More importantly, the evidence contained in this report makes clear that while some areas of the country have relatively low, or at least not exceptional levels of crime, a number of our larger towns and cities remain high crime areas with a wide variation between the worst and the safest localities which is all too easily masked by national figures.
The findings suggest that the Home Office’s key target – that the crime in high crime areas should fall more quickly than in other areas – is insufficiently challenging. It is, however, local rather than central initiatives that will have the greatest impact on crime.
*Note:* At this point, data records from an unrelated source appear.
(** X8. Without a credential, that is with an [api_key] argument that
    counts as false and an environment variable that is unset or empty,
    the result is the failure carrying the configuration error, and the
    only external calls made are the two readings of the clock: neither
    the provider nor the file system is touched. *)
Theorem no_credential_no_call (self : QwenImageMCPService) (fuel : nat)
    (a : GenerateArgs) (w : world) :
  truthy (arg_api_key a) = false ->
  Spec.usable (environ_key w) = None ->
  generate_image E self fuel a w
  = Returns (failure_result E missing_key_error (ticks w) (S (ticks w)))
            (ticked (ticked w)).
Proof.
  intros Hkey Henv.
  rewrite generate_image_outcome.
  assert (Hget : _get_api_key self (arg_api_key a) (ticked w)
                 = Raises missing_key_error (ticked w)).
  { unfold _get_api_key. unfold bind at 1. rewrite Hkey.
    unfold os_environ_get_key. cbn [environ_key ticked].
    change (match environ_key w with Some s => JStr s | None => JNull end)
      with (of_option (environ_key w)).
    now rewrite usable_truthy, Henv. }
  now rewrite (request_image_raises_first self fuel a _ _ _ Hget).
Qed.

(** X9. When saving is not asked for, a request that obtained an image
    URL is a success whose local path is absent, and nothing is done
    after the URL is obtained but reading the clock: no file name is
    generated, no download is made. *)
Theorem generation_without_saving (self : QwenImageMCPService) (fuel : nat)
    (a : GenerateArgs) (w w2 : world) (enhanced negative url : value) :
  request_image E self fuel a (ticked w) = Returns (enhanced, negative, url) w2 ->
  truthy (arg_save_local a) = false ->
  generate_image E self fuel a w
  = Returns (success_result E a enhanced negative url JNull (ticks w) (ticks w2))
            (ticked w2).
Proof.
  intros Hreq Hsave. rewrite generate_image_outcome, Hreq.
  unfold save_step. now rewrite Hsave.
Qed.
Lemma dl_remove_loop_ok (f : A -> bool) h LL l x lx :
  dl_rep h LL ((l, x) :: lx) -> f x = false ->
  (forall a, last ((l, x) :: lx) = Some a -> f a.2 = false) ->
  match rm_first (fun a => f a.2) ((l, x) :: lx) with
  | None => dl_remove_loop (S (size h)) f h (Some l) = Ret (None, h)
  | Some (a, ly) => exists h', dl_remove_loop (S (size h)) f h (Some l) = Ret (Some a.2, h') /\
                               dl_step h ((l, x) :: lx) h' LL ly
  end.
Proof.
  intros Hrep Hx Hlast. pose proof (dl_rep_size _ _ _ Hrep) as Hsz. simpl in Hsz.
  destruct (rm_first _ _) as [[[la xa] ly]|] eqn:E.
  - apply rm_first_Some in E as (u & v & E & -> & Ha & Hu). simpl in Ha.
    destruct u as [|[l' x'] u _] using rev_ind; [simplify_eq/=; congruence|].
    destruct v as [|[l1 x1] v].
    { rewrite E, last_snoc in Hlast. specialize (Hlast _ eq_refl). simpl in Hlast. congruence. }
    rewrite E in Hrep |- *. cbn [snd]. replace (Some l) with (hd_or (Some la) (u ++ [(l', x')])).
    2:{ by destruct u as [|[]]; simplify_eq/=. }
    assert (length (u ++ [(l', x')]) < S (size h))%nat as Hlen.
    { apply (f_equal length) in E. rewrite length_app in E. simpl in E. lia. }
    replace (S (size h)) with (length (u ++ [(l', x')]) + S (size h - length (u ++ [(l', x')])))%nat by lia.
    destruct (dl_rep_mid _ _ _ _ _ _ Hrep) as (_ & Hs & _).
    rewrite (dl_remove_loop_walk _ _ _ _ _ _ Hs Hu).
    by apply dl_remove_loop_hit.
  - apply rm_first_None in E. destruct Hrep as (_ & Hs & _).
    change (Some l) with (hd_or None ((l, x) :: lx)).
    replace (S (size h)) with (length ((l, x) :: lx) + S (size h - length ((l, x) :: lx)))%nat
      by (simpl; lia).
    by rewrite (dl_remove_loop_walk _ _ _ _ _ _ Hs E).
Qed.
Definition hlist_replace old new m : res hmem :=
  next ← load m (SNext old);
  pprev ← load_pprev m old;
  (* *new = *old *)
  m ← store (SNext new) next m;
  m ← store_pprev new pprev m;
  sl ← deref pprev;
  m ← store sl (Some new) m;
  store_pprev_if next (Some (SNext new)) m.

(** hlist_for_each_entry with a return from its body. *)
Fixpoint hlist_walk (fuel : nat) (f : Z -> res bool) (pos : option Z) m : res (option Z) :=
  match fuel with
  | O => Fail Diverge
  | S fuel =>
      match pos with
      | None => Ret None
      | Some p => b ← f p; if b : bool then Ret (Some p) else pos ← load m (SNext p); hlist_walk fuel f pos m
      end
  end.
Definition hlist_find (fuel : nat) (f : Z -> res bool) h m : res (option Z) := first ← load m (SFirst h); hlist_walk fuel f first m.

(** ** The sequences that a memory stands for *)

(** From a cell on, through the nodes of a list, to a pointer. *)
Fixpoint seg m sl (xs : list Z) (r : option Z) : Prop :=
  match xs with
  | [] => cells m !! sl = Some r
  | x :: xs => cells m !! sl = Some (Some x) /\ pprevs m !! x = Some (Some sl) /\ seg m (SNext x) xs r
  end.
Fixpoint end_slot sl (xs : list Z) : slot := match xs with [] => sl | x :: xs => end_slot (SNext x) xs end.
Definition first_or (r : option Z) (xs : list Z) : option Z := match xs with [] => r | x :: _ => Some x end.

Abbreviation table := (gmap Z (list Z)).

Record reps m (T : table) : Prop := Reps {
  rp_seg h xs : T !! h = Some xs -> seg m (SFirst h) xs None;
  rp_nodup h xs : T !! h = Some xs -> NoDup xs;
  rp_disj h h' xs xs' x : T !! h = Some xs -> T !! h' = Some xs' -> x ∈ xs -> x ∈ xs' -> h = h';
  rp_nodes x : is_Some (cells m !! SNext x) <-> is_Some (pprevs m !! x)
}.

Definition unused (T : table) n : Prop := map_Forall (fun _ xs => n ∉ xs) T.

(** The operations on sequences. *)
Inductive hop :=
| AddHead (n h : Z)
| AddBefore (n next : Z)
| AddAfter (n next : Z)
| Del (n : Z)
| Replace (old new : Z)
| InitHead (h : Z).

Definition run_hop (o : hop) : hmem -> res hmem :=
  match o with
  | AddHead n h => hlist_add_head n h
  | AddBefore n next => hlist_add_before n next
  | AddAfter n next => hlist_add_after n next
  | Del n => hlist_del n
  | Replace old new => hlist_replace old new
  | InitHead h => INIT_HLIST_HEAD h
  end.
Fixpoint run_hops (os : list hop) m : res hmem := match os with [] => Ret m | o :: os => m ← run_hop o m; run_hops os m end.

Definition abs_hop (o : hop) (T : table) : table :=
  match o with
  | AddHead n h => alter (cons n) h T
  | AddBefore n next => subst_node next [n; next] <$> T
  | AddAfter n next => subst_node n [n; next] <$> T
  | Del n => subst_node n [] <$> T
  | Replace old new => subst_node old [new] <$> T
  | InitHead h => <[h := []]> T
  end.
Definition abs_hops (os : list hop) (T : table) : table := fold_left (fun T o => abs_hop o T) os T.

Definition used (T : table) n : Prop := map_Exists (fun _ xs => n ∈ xs) T.

(** When an operation may be used, on the nodes [N]. *)
Definition hop_ok (N : gset Z) (o : hop) (T : table) : Prop :=
  match o with
  | AddHead n h => n ∈ N /\ unused T n /\ is_Some (T !! h)
  | AddBefore n y | AddAfter y n | Replace y n => n ∈ N /\ unused T n /\ used T y
  | Del n => used T n
  | InitHead h => is_Some (T !! h)
  end.
Fixpoint hops_ok (N : gset Z) (os : list hop) (T : table) : Prop :=
  match os with [] => True | o :: os => hop_ok N o T /\ hops_ok N os (abs_hop o T) end.

#[global] Instance unused_dec T n : Decision (unused T n).
Proof. unfold unused. apply _. Defined.
#[global] Instance used_dec T n : Decision (used T n).
Proof. unfold used. apply _. Defined.
#[global] Instance hop_ok_dec N o T : Decision (hop_ok N o T).
Proof. destruct o; cbn; apply _. Defined.
#[global] Instance hops_ok_dec N os T : Decision (hops_ok N os T).
Proof. revert T. induction os as [|o os IH]; intros T; cbn; apply _. Defined.
(* ===== verification/ListHead.v ===== *)
(** * Circular lists (fs/list.h)

    A [struct list_head] is the head of a list or one of its entries; its two
    pointers lead around a circle.  The memory has both pointers of every
    struct; the operations are the assignments of the header in its order.
    [list_refines] shows that they do to the sequences that the heads stand
    for what their names say. *)
From S2P Require Import Prelude.

(** [struct list_head]; NULL is [None]. *)
Record lmem := LMem { nexts : gmap Z (option Z); prevs : gmap Z (option Z) }.

Implicit Types (m : lmem) (h n x y : Z).

Definition get_next m x : res (option Z) := deref (nexts m !! x).
Definition get_prev m x : res (option Z) := deref (prevs m !! x).
(** A pointer that is followed: p->next where p is x->next, and so on. *)
Definition next_of m x : res Z := p ← get_next m x; deref p.
Definition prev_of m x : res Z := p ← get_prev m x; deref p.
Definition put_next x v m : res lmem := _ ← get_next m x; Ret (LMem (<[x := v]> (nexts m)) (prevs m)).
Definition put_prev x v m : res lmem := _ ← get_prev m x; Ret (LMem (nexts m) (<[x := v]> (prevs m))).

Definition INIT_LIST_HEAD list m : res lmem := m ← put_next list (Some list) m; put_prev list (Some list) m.
Definition obind {A} (m : res A) (k : A -> outcome) : outcome :=
  match m with Ret a => k a | Fail e => Crash e end.
(** Continue in the caller when the callee returns. *)
Definition then_ (o : outcome) (k : Z -> st -> outcome) : outcome :=
  match o with Return v s => k v s | o => o end.

Declare Scope thread_scope.
Notation "x '<~' m ';;' k" := (obind m (fun x => k))
  (at level 100, m at next level, right associativity) : thread_scope.
Notation "'do' ( v , s ) '<~' m ';;' k" := (then_ m (fun v s => k))
  (at level 100, v name, s name, m at next level, right associativity) : thread_scope.
#[global] Open Scope thread_scope.

(** ** Wait queues *)
Definition getHeadWait (queue : addr) (s : st) : res (option Tid) :=
  q ← deref (wqs s !! queue); Ret (hd_error q).

Definition pushThreadToWait (queue : addr) (tid : Tid) (s : st) : res st :=
  q ← deref (wqs s !! queue); Ret (set_wqs (<[queue := q ++ [tid]]> (wqs s)) s).

Definition popHeadThreadWait (queue : addr) (s : st) : res (Tid * st) :=
  q ← deref (wqs s !! queue);
  match q with
  | [] => Ret (-1, s)
  | tid :: q => Ret (tid, set_wqs (<[queue := q]> (wqs s)) s)
  end.

Definition wait_queue_create (s : st) : addr * st :=
  let (wq, s) := alloc_addr s in (wq, set_wqs (<[wq := []]> (wqs s)) s).

(** Pops the queue until [popHeadThreadWait] returns -1, then frees it. *)
Fixpoint wq_drain (q : list Tid) : list Tid :=
  match q with [] => [] | tid :: q => if tid =? -1 then q else wq_drain q end.
Definition wait_queue_destroy (wq : addr) (s : st) : res st :=
  q ← deref (wqs s !! wq);
  Ret (set_wqs (delete wq (<[wq := wq_drain q]> (wqs s))) s).

(** ** Available ids *)
Definition addToHeadId (i : Tid) (s : st) : st := set_avail (i :: availableThreadIds s) s.
Definition removeFromHead (s : st) : Tid * st :=
  match availableThreadIds s with
  | [] => (-1, s)
  | i :: l => (i, set_avail l s)
  end.
(** ** Objects that are destroyed *)

(** An empty queue of the client's own that no thread is about to sleep on. *)
Lemma wf_del_wq strict run ex fl s q :
  wf strict run ex fl s -> wqs s !! q = Some [] -> (forall o, ~ owns s o q) ->
  (forall t x, TCBs s !! t = Some x -> waitQueue x <> Some q) ->
  wf strict run ex fl (set_wqs (delete q (wqs s)) s).
Proof.
  intros Hwf Hq Ho Hn.
  assert (Hin : forall t, waiting (set_wqs (delete q (wqs s)) s) t <-> waiting s t).
  { intros t. unfold waiting. simpl. split.
    - intros (q' & l & [_ H]%lookup_delete_Some & Ht). by exists q', l.
    - intros (q' & l & H & Ht). exists q', l. split; [|done]. apply lookup_delete_Some. split; [|done].
      intros <-. rewrite Hq in H. injection H as <-. by apply elem_of_nil in Ht. }
  assert (Hd : forall q', is_Some (wqs s !! q') -> q' <> q -> is_Some (delete q (wqs s) !! q'))
    by (intros q' H Hne; by rewrite lookup_delete_ne).
  destruct Hwf. constructor; try done; try (setoid_rewrite Hin; assumption); simpl.
  - intros q' l [_ H]%lookup_delete_Some. eauto.
  - intros q1 q2 l1 l2 t [_ H1]%lookup_delete_Some [_ H2]%lookup_delete_Some. eauto.
  - intros t x q' Hx Hw. apply Hd; [eauto|]. intros ->. by eapply Hn.
  - intros t x Hx. destruct (wf_twait0 t x Hx) as (q' & Hq' & Hs). exists q'. split; [done|]. apply Hd; [done|].
    intros ->. apply (Ho (OExit t)). simpl. by rewrite Hx.
  - intros lk l Hl. apply Hd; [eauto|]. intros E. apply (Ho (OLock lk)). simpl. by rewrite Hl, <- E.
  - intros c q' Hc. apply Hd; [eauto|]. intros ->. by apply (Ho (OCv c)).
  - intros q' [l [_ H]%lookup_delete_Some]. apply wf_next_wq0. by eexists.
Qed.

(** The locks that the frames of a suspended thread refer to *)
Definition frame_lock (f : frame) : option addr :=
  match f with InLockAcquire _ lk | InCvWaitSleep _ lk => Some lk | _ => None end.
Definition uses_lock (lk : addr) (x : thread) : bool :=
  match uc_pc (mycontext x) with
  | PSaved fs _ => existsb (fun f => bool_decide (frame_lock f = Some lk)) fs
  | _ => false
  end.

Lemma frames_del lk ls fs :
  existsb (fun f => bool_decide (frame_lock f = Some lk)) fs = false -> Forall (frame_ok ls) fs -> Forall (frame_ok (delete lk ls)) fs.
Proof.
  intros Hu. induction 1 as [|f fs Hf Hfs IH]; [constructor|]. simpl in Hu. apply orb_false_iff in Hu as [Hu1%bool_decide_eq_false Hu2].
  constructor; [|by apply IH]. destruct f; simpl in *; try done; rewrite lookup_delete_ne by congruence; done.
Qed.
(* ===== verification/ThreadSafety.v ===== *)
(** * Every operation of the thread package preserves its invariant

    [out_ok] says of the outcome of an operation what the machine needs: on a
    return the invariant holds again in the same thread, on a switch the
    chosen context can be resumed, and no step is undefined.  [keeps] is what
    an operation of thread [cur] does to the objects of the package: none
    disappears, and a lock another thread holds is left alone. *)
From S2P Require Import Prelude DList Threads ThreadMachine ThreadInv.

(** ** Objects survive *)
Definition keeps (cur : Z) (s s' : st) : Prop :=
  (forall lk l, locks s !! lk = Some l -> exists l', locks s' !! lk = Some l' /\
     wait_on_lock l' = wait_on_lock l /\
     (isAcquired l = true -> acquiredBy l <> cur -> l' = l)) /\
  (forall q, is_Some (wqs s !! q) -> is_Some (wqs s' !! q)) /\
  (forall c q, cvs s !! c = Some q -> cvs s' !! c = Some q).

#[global] Instance keeps_preorder cur : PreOrder (keeps cur).
Proof.
  split.
  - intros s. split_and!; eauto.
  - intros s1 s2 s3 (Hl1 & Hw1 & Hc1) (Hl2 & Hw2 & Hc2). split_and!; [|eauto..].
    intros lk l H. destruct (Hl1 lk l H) as (l' & H' & Hw' & Hk).
    destruct (Hl2 lk l' H') as (l'' & H'' & Hw'' & Hk'). exists l''. split_and!; [done|congruence|].
    intros Ha Hb. rewrite Hk in Hk' by done. by apply Hk'.
Qed.

(** A step that leaves the locks and the condition variables alone. *)
Lemma keeps_same cur s s' :
  locks s' = locks s -> cvs s' = cvs s ->
  (forall q, is_Some (wqs s !! q) -> is_Some (wqs s' !! q)) -> keeps cur s s'.
Proof. intros Hl Hc Hw. split_and!; rewrite ?Hl, ?Hc; eauto. Qed.
(** thread_sleep returns to its caller only when no thread is ready, or when
    the caller's flag was left set (and is now clear). *)
Lemma thread_sleep_ret strict s q fs b v s' x :
  wf strict true [] [] s -> is_Some (wqs s !! q) -> TCBs s !! current_thread_id s = Some x ->
  thread_sleep (Some q) fs b s = Return v s' ->
  (readyQueue s = [] /\ readyQueue s' = [] /\ locks s' = locks s) \/
  (setcontext_called x <> 0 /\ exists x', TCBs s' !! current_thread_id s' = Some x' /\ setcontext_called x' = 0).
Proof.
  intros Hwf Hq Hx H. unfold thread_sleep, interrupts_set in H.
  change (readyQueue (set_intr false s)) with (readyQueue s) in H.
  destruct (readyQueue s) as [|n rq] eqn:Erq; cbn [hd_error] in H.
  { left. by simplify_eq. }
  right. rewrite (upd_ok _ _ _ x) in H by done. cbn [obind] in H.
  apply then_ret in H as (v1 & s1 & H1 & H). injection H as <- <-. simpl.
  set (s0 := set_TCBs _ _) in H1.
  assert (H0 : wf strict true [] [] s0).
  { apply (wf_upd _ _ _ _ (set_intr false s) _ x (w_wq (Some q))); try done; [by apply wf_intr|..].
    - by intros q' [= <-].
    - right. exact (wf_thr _ _ _ _ _ Hwf _ _ Hx (not_elem_of_nil _)). }
  rewrite (yield_head strict s0 n rq) in H1 by done. unfold yield_to in H1.
  apply obind_ret in H1 as (s2 & E2 & H1).
  destruct (wf_pop_ready _ _ _ _ s0 n rq H0 (eq_ind_r (fun l => l ≡ₚ n :: rq) (reflexivity _) Erq)) as (H2 & _ & _).
  rewrite (upd_ok _ _ _ (w_wq (Some q) x)) in E2 by (subst s0; simpl; by rewrite lookup_insert_eq).
  injection E2 as <-. eapply (yield_tail_ret strict [current_thread_id s]) in H1;
    [|..|simpl; by rewrite lookup_insert_eq].
  - exact H1.
  - apply (wf_upd _ _ _ _ (set_ready rq (set_intr false s0)) (current_thread_id s) (w_wq (Some q) x) (w_ctx _));
      [|subst s0; simpl; by rewrite lookup_insert_eq|done..| |left; by left].
    + eapply wf_ex; [exact (wf_intr _ _ _ _ false _ H2)|apply list_subseteq_nil].
    + intros q' E. simpl in E. injection E as <-. exact Hq.
Qed.
(** A write of a block that is neither the super block nor of a free map. *)
Lemma super_rep_write s im bm b buf :
  super_rep s im bm -> INODE_START <= b -> zlen buf = BLOCK_SIZE -> Forall is_byte buf ->
  super_rep (set_dev (write_block1 (dev s) b buf) s) im bm.
Proof.
  intros [] Hb Hl Hby. geo. constructor; cbn [dev sb inode_freemap block_freemap set_dev]; try done.
  - apply write_block1_ok; done || lia.
  - unfold write_block1. simpl. lia.
  - apply map_other; [done|lia].
  - apply map_other; [done|lia].
  - rewrite write_block1_at, decide_False by lia. done.
Qed.

(** ** The block allocator *)

(** The state after the block free map has changed at bit [i] and the counter
    and the super block have followed. *)
Definition bmap_changed s bm' i : super_block :=
  let nr := i / (BLOCK_SIZE * 8) in
  let d1 := write_block1 (dev s) (BMAP_START + nr) (slice (nr * BLOCK_SIZE) BLOCK_SIZE (v bm')) in
  let s1 := set_used_block_count (Z.of_nat (length (used bm'))) (set_dev d1 (set_bmap (Some bm') s)) in
  set_dev (write_block1 d1 0 (splice 0 (enc_super (sb s1)) zero)) s1.

Lemma bmap_changed_ok s im bm bm' i :
  super_rep s im bm -> bm_ok bm' -> nbits bm' = nbits bm -> 0 <= i < nbits bm ->
  (forall j, 0 <= j -> j <> i -> bit bm' j = bit bm j) ->
  Z.of_nat (length (used bm')) <= max_fs_blocks (sb s) ->
  super_rep (bmap_changed s bm' i) im bm' /\ same_blocks s (bmap_changed s bm' i).
Proof.
  intros Hs Hok Hn Hi Hbit Hq. pose proof Hs as []. geo. set (nr := i / (BLOCK_SIZE * 8)).
  assert (Hnr : 0 <= nr < BLOCK_FREEMAP_SIZE) by (apply map_nr; destruct sr_bm0; lia).
  pose proof (map_update _ _ _ _ _ _ sr_bm0 Hok Hn Hi Hbit) as Hm'. fold nr in Hm'.
  destruct (map_slice _ _ _ _ nr Hm' Hnr) as [Hl Hb].
  destruct (super_buf (sb (set_used_block_count (Z.of_nat (length (used bm'))) s))) as [Hl0 Hb0].
  split.
  - constructor; cbn [bmap_changed dev sb inode_freemap block_freemap set_dev set_bmap set_used_block_count set_sb
      used_inode_count used_block_count max_fs_blocks]; try done.
    + apply write_block1_ok; [apply write_block1_ok| | |]; done || (lia).
    + unfold write_block1. simpl. lia.
    + by destruct sr_layout0; constructor.
    + apply map_other; [apply map_other; [done|]|]; lia.
    + apply map_other; [done|]; lia.
    + by rewrite write_block1_at, decide_True.
  - split_and!; cbn [bmap_changed dev sb set_dev set_bmap set_used_block_count set_sb max_fs_blocks]; [|..|done].
    + intros b Hge. rewrite !write_block1_at, !decide_False by (lia). done.
    + unfold write_block1. simpl. lia.
Qed.

(** The same for the inode free map. *)
Definition imap_changed s im' i : super_block :=
  let nr := i / (BLOCK_SIZE * 8) in
  let d1 := write_block1 (dev s) (IMAP_START + nr) (slice (nr * BLOCK_SIZE) BLOCK_SIZE (v im')) in
  let s1 := set_used_inode_count (Z.of_nat (length (used im'))) (set_dev d1 (set_imap (Some im') s)) in
  set_dev (write_block1 d1 0 (splice 0 (enc_super (sb s1)) zero)) s1.
Definition testfs_inode_get_nr (i : inode) : Z := i_nr i.
Definition testfs_inode_get_type (i : inode) : Z := i_type (din i).
Definition testfs_inode_get_size (i : inode) : Z := i_size (din i).
Definition testfs_inode_get_block_count (i : inode) : Z := block_count (din i).

(** The error, or the address of the inode. *)
Definition testfs_create_inode (calloc_ok : bool) (type : Z) : FS (Z + Z) :=
  nr ← on_sb testfs_get_inode_freemap;
  if nr <? 0 then mret (inl nr)
  else if NR_INODE_BLOCKS <=? u32 nr / INODES_PER_BLOCK then
    _ ← on_sb (testfs_put_inode_freemap nr); mret (inl (- ENOSPC))
  else
    a ← testfs_get_inode calloc_ok nr;
    _ ← upd_din a (set_i_type type);
    _ ← mark_dirty a;
    mret (inr a).

Definition testfs_alloc_block_for_inode (a : Z) : FS Z :=
  phy_block_nr ← on_sb testfs_alloc_block;
  if 0 <=? phy_block_nr then
    _ ← upd_din a (fun d => set_block_count (s32 (block_count d + 1)) d);
    _ ← mark_dirty a;
    mret phy_block_nr
  else mret phy_block_nr.

Definition testfs_free_block_from_inode (a phy_block_nr : Z) : FS unit :=
  if phy_block_nr =? 0 then mret tt
  else
    _ ← on_sb (testfs_free_block phy_block_nr);
    _ ← upd_din a (fun d => set_block_count (s32 (block_count d - 1)) d);
    mark_dirty a.

(** ** The encoding of inodes *)

Record dinode_ok (d : dinode) : Prop := DInodeOk {
  di_len : length (i_block_nr d) = 10%nat;
  di_ptrs : Forall in_s32 (i_block_nr d);
  di_type : in_s32 (i_type d);
  di_ind : in_s32 (i_indirect d);
  di_dind : in_s32 (i_dindirect d);
  di_count : in_s32 (block_count d);
  di_size : in_s64 (i_size d)
}.

Lemma zlen_enc_dinode d : length (i_block_nr d) = 10%nat -> zlen (enc_dinode d) = sizeof_dinode.
Proof.
  intros Hl. unfold enc_dinode. destruct d as [ty l ind dind c sz]. simpl in Hl.
  do 10 (destruct l as [|? l]; [done|]). by destruct l.
Qed.

Lemma enc_dinode_bytes d : Forall is_byte (enc_dinode d).
Proof.
  unfold enc_dinode. rewrite !Forall_app. split_and!; try apply le_enc_bytes.
  induction (i_block_nr d) as [|x l IH]; [constructor|]. rewrite fmap_cons. cbn [concat]. apply Forall_app. split; [apply le_enc_bytes|done].
Qed.

Lemma dec_enc4_s x : in_s32 x -> s32 (le_dec (le_enc 4 x)) = x.
Proof. intros. rewrite dec_enc4. unfold u32. rewrite s32_u32. by apply s32_small. Qed.
Lemma dec_enc8_s x : in_s64 x -> s64 (le_dec (le_enc 8 x)) = x.
Proof. intros. rewrite dec_enc8. unfold u64. rewrite s64_u64. by apply s64_small. Qed.

Lemma dec_enc_dinode d : dinode_ok d -> dec_dinode (enc_dinode d) = d.
Proof.
  intros [Hl Hp Ht Hi Hd Hc Hs]. destruct d as [ty l ind dind c sz]. cbn in *.
  do 10 (destruct l as [|? l]; [done|]). destruct l; [|done].
  repeat match goal with H : Forall in_s32 (_ :: _) |- _ => apply Forall_cons in H as [? H] end.
  change (dec_dinode _) with (DInode (s32 (le_dec (le_enc 4 ty)))
    ((fun x => s32 (le_dec (le_enc 4 x))) <$> [z; z0; z1; z2; z3; z4; z5; z6; z7; z8])
    (s32 (le_dec (le_enc 4 ind))) (s32 (le_dec (le_enc 4 dind))) (s32 (le_dec (le_enc 4 c))) (s64 (le_dec (le_enc 8 sz)))).
  cbn [fmap list_fmap]. rewrite !dec_enc4_s, dec_enc8_s by done. done.
Qed.

Lemma dec_dinode_ok l : dinode_ok (dec_dinode l).
Proof.
  constructor; unfold dec_dinode, get_s32, get_s64; cbn [i_block_nr i_type i_indirect i_dindirect block_count i_size];
    try apply s32_range; try apply s64_range; [done|].
  apply Forall_forall. intros x (k & -> & _)%list_elem_of_fmap. apply s32_range.
Qed.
As in Camden, New Jersey, the data presented here should provoke much greater efforts on the parts of local communities, and their police forces, in areas of high crime. Such efforts could focus on understanding the good practice of forces such the Essex Police and techniques pioneered by police forces in the United States.
These efforts would be greatly accelerated if the police were made accountable for their performance. Reform has previously argued that local police authorities do not make forces accountable to their communities, with the result that there is little incentive to improve performance. New forms of accountability, alongside better and clearer information on levels of crime in urban areas, should drive the change in police performance that many British cities need.